In 2003, Florida and Kansas enacted similar legislation. Dennis points out that the Florida law permits a court to remove a designated trustee and allow someone asserting they have an interest in the animal’s welfare to be appointed the trustee, saying, “A person having an interest in the welfare of the animal may request the court to enforce the trust or to remove a person appointed.” The provocative question here, Dennis says, is, “Who is ‘a person having an interest in the welfare of the animal’?”

2001:

The term “guardian” is introduced in legislation in Rhode Island, signaling a move away from the idea of animals as property.
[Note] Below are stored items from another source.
(* ===== verification/Telemetry.v ===== *)
(** * Logging and the metrics page

    [node/src/logging.rs]: the global subscriber, with its filter and its format;
    [node/src/metrics.rs]: the encoding of the registry as text and the handler of
    [/metrics].  Filters are the class [Filters], the text encoder of the [prometheus]
    crate is the class [Exposition]. *)

From Stdlib Require Import Ascii.
From S2P Require Import Prelude Bytes Crypto Transaction Text Events.

#[local] Open Scope Z_scope.

(** ** Logging *)

(** [EnvFilter]: the directives of [RUST_LOG], refused when they do not parse, and the
    lossy constructor for the directives of the program. *)
Class Filters := {
  EnvFilter : Type;
  filter_try : string -> option EnvFilter;
  filter_new : string -> EnvFilter
}.

(** What the layer of a format writes with each record. *)
Record Subscriber (F : Type) := mkSubscriber {
  sub_filter : F;
  sub_json : bool;
  sub_target : bool;
  sub_file : bool;
  sub_line_number : bool
}.
Arguments mkSubscriber {F}.
Arguments sub_filter {F}.
Arguments sub_json {F}.

Section Logging.
Context {F : Filters}.

(** The subscriber of the process, set once: [init] panics when there is one. *)
Definition subscriber_init {E} (s : Subscriber EnvFilter) : M (option (Subscriber EnvFilter)) E unit := fun global =>
  match global with
  | None => (Ok tt, Some s)
  | Some _ => (Panic, global)
  end.

(** [rust_log] is the environment variable. *)
Definition env_filter (rust_log : option string) (default_level : string) : EnvFilter :=
  default (filter_new default_level) (rust_log ≫= filter_try).

Definition init_logging {E} (rust_log : option string) (default_level : string) (format : LogFormat)
    : M (option (Subscriber EnvFilter)) E unit :=
  let filter := env_filter rust_log default_level in
  match format with
  | Pretty => subscriber_init (mkSubscriber filter false true true true)
  | Json => subscriber_init (mkSubscriber filter true true false false)
  end.

(** The directives [run_node] makes from [--log-level]. *)
Definition log_filter (log_level : string) : string :=
  "nova_node=" +:+ log_level +:+ ",nova_protocol=" +:+ log_level +:+ ",tower_http=debug".

Definition run_logging {E} (rust_log : option string) (log_level : string)
    : M (option (Subscriber EnvFilter)) E unit :=
  init_logging rust_log (log_filter log_level) Pretty.

(** The first call succeeds whatever the level says, with directives that parse in the
    environment before those of the level, and never as JSON; every later call panics and changes
    nothing, whatever it asks for. *)
Theorem logging_once {E} rust_log level :
  exists s, run_logging (E := E) rust_log level None = (Ok tt, Some s) /\ sub_json s = false /\
    sub_filter s = match rust_log with
                   | Some d => default (filter_new (log_filter level)) (filter_try d)
                   | None => filter_new (log_filter level)
                   end /\
    forall rust_log' d format, init_logging (E := E) rust_log' d format (Some s) = (Panic, Some s).
Proof. eexists. split; [reflexivity|]. split_and!; [done|by destruct rust_log|by intros ? ? []]. Qed.
End Logging.

(** ** UTF-8 *)

Definition in_range (a b z : Z) : bool := (a <=? z) && (z <=? b).

(** The well-formed byte sequences of [String::from_utf8]. *)
Fixpoint utf8_valid (l : list Z) : bool :=
  match l with
  | [] => true
  | a :: l1 =>
      if in_range 0 127 a then utf8_valid l1 else
      match l1 with
      | [] => false
      | b :: l2 =>
          if in_range 194 223 a then in_range 128 191 b && utf8_valid l2 else
          match l2 with
          | [] => false
          | c :: l3 =>
              if in_range 224 239 a then
                in_range (if a =? 224 then 160 else 128) (if a =? 237 then 159 else 191) b
                && in_range 128 191 c && utf8_valid l3
              else
              match l3 with
              | [] => false
              | d :: l4 =>
                  in_range 240 244 a && in_range (if a =? 240 then 144 else 128) (if a =? 244 then 143 else 191) b
                  && in_range 128 191 c && in_range 128 191 d && utf8_valid l4
              end
          end
      end
  end.

Fixpoint bytes_str (l : list Z) : string :=
  match l with [] => EmptyString | b :: l' => String (ascii_of_N (Z.to_N b)) (bytes_str l') end.

Definition from_utf8 (l : list Z) : option string := if utf8_valid l then Some (bytes_str l) else None.

(** ** The metrics page *)

Inductive Sample := Scalar (v : Z) | Observed (l : list Z).

(** The handles and the registry share their cells: what is gathered is what the handles hold. *)
Definition samples (m : NodeMetrics) : list (string * Sample) :=
  zip metric_names
    [Scalar (m_blocks_processed_total m); Scalar (m_transactions_processed_total m);
     Scalar (m_transactions_in_mempool m); Scalar (m_connected_peers m); Scalar (m_consensus_rounds_total m);
     Scalar (m_block_height m); Observed (m_transaction_latency_seconds m)].

Class Exposition (P : Prometheus) := {
  MetricFamilies : Type;
  gather : Registry -> list (string * Sample) -> MetricFamilies;
  text_encode : MetricFamilies -> string + list Z
}.

(** [family] reads a family by its full name; the prefix is the one the registry was made with. *)
Class ExpositionLaws (P : Prometheus) (PL : PrometheusLaws P) (X : Exposition P) := {
  family : MetricFamilies -> string -> option Sample;
  prefix_of : Registry -> string;
  prefix_new : forall p r, new_custom p = Some r -> prefix_of r = p;
  prefix_register : forall n r r', register n r = Some r' -> prefix_of r' = prefix_of r;
  gather_family : forall r l n v, n ∈ registered r -> (n, v) ∈ l -> NoDup l.*1 ->
    family (gather r l) (prefix_of r +:+ "_" +:+ n) = Some v;
  text_utf8 : forall f b, text_encode f = inr b -> utf8_valid b = true
}.

Section Page.
Context {P : Prometheus} {X : Exposition P}.

Definition metrics_encode (registry : Registry) (m : NodeMetrics) : res string string :=
  match text_encode (gather registry (samples m)) with
  | inl e => Err e
  | inr buffer => expect (from_utf8 buffer)
  end.

(** Status, content type and body. *)
Definition metrics_handler (registry : Registry) (m : NodeMetrics) : res string (Z * string * string) :=
  match metrics_encode registry m with
  | Ok body => Ok (200, "text/plain; version=0.0.4; charset=utf-8", body)%string
  | Err e => Ok (500, "text/plain; charset=utf-8", "metrics encoding failed")%string
  | Panic => Panic
  end.
End Page.

Section PageProofs.
Context {P : Prometheus} {PL : PrometheusLaws P} {X : Exposition P} {XL : ExpositionLaws P PL X}.
Context {B : Broadcast} {BL : BroadcastLaws B}.

Lemma register_all_prefix {E} names r r' :
  register_all (E := E) names r = Ok r' -> prefix_of r' = prefix_of r.
Proof.
  revert r; induction names as [|n names IH]; intros r; cbn [register_all]; [by intros [= ->]|].
  destruct (metric_valid n); cbn [expect mbind res_bind]; [|done].
  destruct (register n r) as [r1|] eqn:Hr; cbn [expect mbind res_bind]; [|done].
  intros H. rewrite (IH r1 H). by apply (prefix_register n).
Qed.

(** The page never fails on what the encoder wrote. *)
Lemma metrics_handler_total registry m :
  exists r, metrics_handler registry m = Ok r /\
    (r = (500, "text/plain; charset=utf-8", "metrics encoding failed")%string /\
     (exists e, text_encode (gather registry (samples m)) = inl e) \/
     exists b, text_encode (gather registry (samples m)) = inr b /\
       r = (200, "text/plain; version=0.0.4; charset=utf-8", bytes_str b)%string).
Proof.
  unfold metrics_handler, metrics_encode. destruct (text_encode _) as [e|b] eqn:He.
  - eexists. split; [reflexivity|]. left. split; [done|]. by exists e.
  - unfold from_utf8. rewrite (text_utf8 _ _ He). eexists. split; [reflexivity|]. right. by exists b.
Qed.

Lemma samples_family registry m name v :
  registered registry = list_to_set metric_names -> (name, v) ∈ samples m ->
  family (gather registry (samples m)) (prefix_of registry +:+ "_" +:+ name) = Some v.
Proof.
  intros Hreg Hin. apply gather_family; [|done|].
  - rewrite Hreg. apply elem_of_list_to_set. apply elem_of_zip_l in Hin. done.
  - unfold samples. rewrite fst_zip by done. apply (bool_decide_unpack _). vm_compute. exact I.
Qed.

(** The page of a passive node: it is always answered, and what is encoded for it gives as
    the height and as the number of blocks processed the number of ticks of the stub, though
    the node has processed no block. *)
Theorem metrics_page {E} times (n : StubNode) :
  (forall name, name ∈ metric_names -> metric_valid name = true) ->
  sn_height n = 0 -> sn_metrics n = zero_metrics -> Z.of_nat (length times) < 2 ^ 63 ->
  exists registry n', metrics_new (E := E) = Ok (registry, zero_metrics) /\ stub_run (E := E) times n = Ok n' /\
    (exists r, metrics_handler registry (sn_metrics n') = Ok r) /\
    let page := gather registry (samples (sn_metrics n')) in
    family page "nova_block_height" = Some (Scalar (Z.of_nat (length times))) /\
    family page "nova_blocks_processed_total" = Some (Scalar (Z.of_nat (length times))).
Proof.
  intros Hv H0 Hz Hn. destruct (metrics_new_ok (E := E) Hv) as (registry & Hnew & Hreg).
  destruct (stub_run_spec (E := E) times n) as (n' & Hrun & Hh & _ & Hb & Hm); [unfold U64_MAX; lia..|].
  exists registry, n'. split_and!; [done..| |].
  { destruct (metrics_handler_total registry (sn_metrics n')) as (r & Hr & _). by exists r. }
  assert (prefix_of registry = "nova"%string) as Hp.
  { revert Hnew. unfold metrics_new. destruct (new_custom "nova") as [r0|] eqn:Hc; cbn [expect mbind res_bind]; [|done].
    destruct (register_all metric_names r0) as [r1| |] eqn:Ha; cbn [mbind res_bind]; [|done..].
    intros [= ->]. rewrite (register_all_prefix _ _ _ Ha). by apply prefix_new. }
  assert (m_block_height (sn_metrics n') = Z.of_nat (length times)) as Hht.
  { rewrite Hm, Hh, H0 by (by rewrite Hz, H0). unfold as_i64. by rewrite (proj2 (Z.ltb_lt _ _)) by lia. }
  assert (m_blocks_processed_total (sn_metrics n') = Z.of_nat (length times)) as Hbt by (by rewrite Hb, Hz). cbv zeta.
  split; (change "nova_block_height"%string with ("nova" +:+ "_" +:+ "block_height")%string
    || change "nova_blocks_processed_total"%string with ("nova" +:+ "_" +:+ "blocks_processed_total")%string);
    rewrite <- Hp; apply samples_family; [done| |done|].
  - rewrite <- Hht at 1. unfold samples, metric_names. set_solver.
  - rewrite <- Hbt at 1. unfold samples, metric_names. set_solver.
Qed.
End PageProofs.

(** ** Witnesses: an encoder that writes nothing *)

Module TelemetryExamples.
Export EventExamples.

(** A registry that keeps its prefix. *)
#[export] Instance prefixed : Prometheus := {|
  Registry := string * gset string;
  new_custom p := Some (p, ∅);
  metric_valid _ := true;
  register name r := if decide (name ∈ r.2) then None else Some (r.1, {[name]} ∪ r.2)
|}.

#[export] Instance prefixed_laws : PrometheusLaws prefixed.
Proof.
  refine (Build_PrometheusLaws prefixed (fun r : string * gset string => r.2) _ _ _).
  - intros prefix. by eexists.
  - intros name r Hn. cbn. rewrite decide_False by done. by eexists.
  - intros name r Hn. cbn. by rewrite decide_True.
Defined.

Definition named (p : string) (kv : string * Sample) : string * Sample := (p +:+ "_" +:+ kv.1, kv.2).

Definition page_gather (r : string * gset string) (l : list (string * Sample)) : gmap string Sample :=
  list_to_map (named r.1 <$> l).

#[export] Instance page_text : Exposition prefixed :=
  Build_Exposition prefixed (gmap string Sample) page_gather (fun _ => inr []).

Lemma string_app_inj (a b c : string) : a +:+ b = a +:+ c -> b = c.
Proof. induction a as [|x a IH]; [done|]. intros [= ->%IH]. done. Qed.

#[export] Instance page_laws : ExpositionLaws prefixed prefixed_laws page_text.
Proof.
  refine (Build_ExpositionLaws prefixed prefixed_laws page_text (fun (f : gmap string Sample) name => f !! name)
    (fun r : string * gset string => r.1) _ _ _ _).
  - intros p r [= <-]. done.
  - intros n r r'. cbn. case_decide; [done|]. by intros [= <-].
  - intros r l n v _ Hin Hnd. cbn. apply elem_of_list_to_map_1.
    + rewrite <- list_fmap_compose.
      replace ((fst ∘ named r.1) <$> l) with ((fun n => r.1 +:+ "_" +:+ n) <$> l.*1) by (by rewrite <- list_fmap_compose).
      apply NoDup_fmap_2; [|done]. by intros x y ?%string_app_inj%string_app_inj.
    + apply list_elem_of_fmap. by exists (n, v).
  - intros f b [= <-]. done.
Defined.
End TelemetryExamples.
Import TelemetryExamples.

Lemma metrics_page_witness :
  exists registry n', metrics_new (P := prefixed) (E := unit) = Ok (registry, zero_metrics) /\
    stub_run (E := unit) [5; 2005] silent = Ok n' /\
    family (gather registry (samples (sn_metrics n'))) "nova_block_height" = Some (Scalar 2).
Proof.
  destruct (metrics_page (P := prefixed) (X := page_text) (E := unit) [5; 2005] silent) as (registry & n' & H1 & H2 & _ & H3 & _).
  - intros name _. reflexivity.
  - reflexivity.
  - reflexivity.
  - simpl. lia.
  - exists registry, n'. split; [exact H1|]. split; [exact H2|exact H3].
Defined.

(** Two-, three- and four-byte sequences, an overlong form and a surrogate. *)
Example utf8_cases :
  utf8_valid <$> [[65; 195; 169]; [226; 130; 172]; [240; 159; 152; 128]; [192; 128]; [237; 160; 128]; [195]] =
    [true; true; true; false; false; false].
Proof. reflexivity. Qed.
Lemma session_runs s mc kp dA db dB db1 h0 n Bs times :
  run_keypair fault umask false (se_fresh s) data_dir (mc_disk mc) = (Ok kp, dA) ->
  run_open_db fault false data_dir dA = (Ok db, dB) ->
  initialize_genesis (db, 0) = (Ok tt, (db1, h0)) -> db_inv db1 Bs -> get_latest_block_height db1 = Ok (Some n) ->
  is_Some (Bs !! n) -> n + Z.of_nat (length times) < U64_MAX -> binds s -> turns s = undisturbed times ->
  exists rep mc', run_node fault umask home version o s mc = (Ok rep, mc') /\
    rp_public_key rep = pk_to_hex (public_key kp) /\
    same_but_db db_path (mkMachine dB (mc_smt mc)) mc' /\ rounds_kept kp n Bs times mc'.
Proof.
  intros Hkp Hdb Hg HB Hl Hp Hn [Hb1 Hb2] Ht.
  destruct (session_starts s mc kp dA db dB db1 h0 n Bs Hkp Hdb Hg HB Hl Hp ltac:(lia))
    as (node & app & mc1 & Hrun & Hs1 & Hi & Hroot & Hnh & Hcr).
  set (w1 := work kp (se_turns s).1.1 (Validating node None)). set (w2 := work kp (se_turns s).1.2 w1).
  destruct (keep_worker_ok db_path w1 mc1) as (mc2 & Hk2 & Hs2 & _).
  destruct (keep_worker_ok db_path w2 mc2) as (mc3 & Hk3 & Hs3 & _).
  destruct (rounds_kept_work kp n Bs node (turns s) times mc3 Hi Hroot Hnh Hcr Ht Hn) as (node' & mc4 & Hw & Hk4 & Hs4 & Hkept).
  unfold turns in Hw. rewrite <- !work_app in Hw. fold w1 w2 in Hw.
  eexists _, mc4. split; [|split; [|split; [|exact Hkept]]].
  - rewrite Hrun. unfold serve_node. rewrite Hdir, Hdev. fold db_path. unfold mbind, M_bind. fold w1.
    rewrite Hk2. unfold bind_listener. rewrite Hb1. unfold mret, M_ret. fold w2. rewrite Hk3, Hb2, Hw, Hk4. reflexivity.
  - reflexivity.
  - exact (transitivity Hs1 (transitivity Hs2 (transitivity Hs3 Hs4))).
Qed.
The Rhode Island law, Dennis points out, makes the word “guardian” interchangeable with the word “owner;” “A guardian shall also mean a person who possesses, has title to or an interest in, harbors or has control, custody or possession of an animal and who is responsible for an animal’s safety and well-being.”

2001: Mitchell v. Heinrichs.

An Alaska court moved beyond fair market value, establishing that, “value to the owner may be based on such things as the cost of replacement, original cost, and cost to reproduce.” The decision listed purchase costs, cost of immunization, neutering, comparable training or actual costs for these items, and suggested breeding potential may also be considered in establishing value. The case involved a woman who shot the plaintiff’s dog thinking it posed a threat to her livestock.

2002:

A bill was introduced in Michigan to allow non-economic damages up to $250,000 in cases of gross negligence or willful and wanton misconduct. And in 2003, legislation that would allow for emotional pain and suffering, emotional distress, or loss of companionship claims for death or injury of a pet was introduced in Colorado, New Jersey, and Rhode Island. These bills did not become law in 2003.

2002: Oberschlake v. Veterinary Associates Animal Hospital.

An Ohio appeals court rejected a dog’s pain and suffering claim brought by his owner. Though unsuccessful, this case is a significant departure in asking damages for the animal’s pain and suffering, not the owners’—a direct application of the notion of guardianship.

Sources: The Animal Law Web Center; Gregory M. Dennis, JD, immediate past president of the American Veterinary Medical Law Association; and William C. Root, “Man’s Best Friend”: Property or Family Member? An Examination Of The Legal Classification Of Companion Animals and Its Impact On Damages Recoverable For Their Wrongful Death or Injury,” Villanova Law Review, 2002.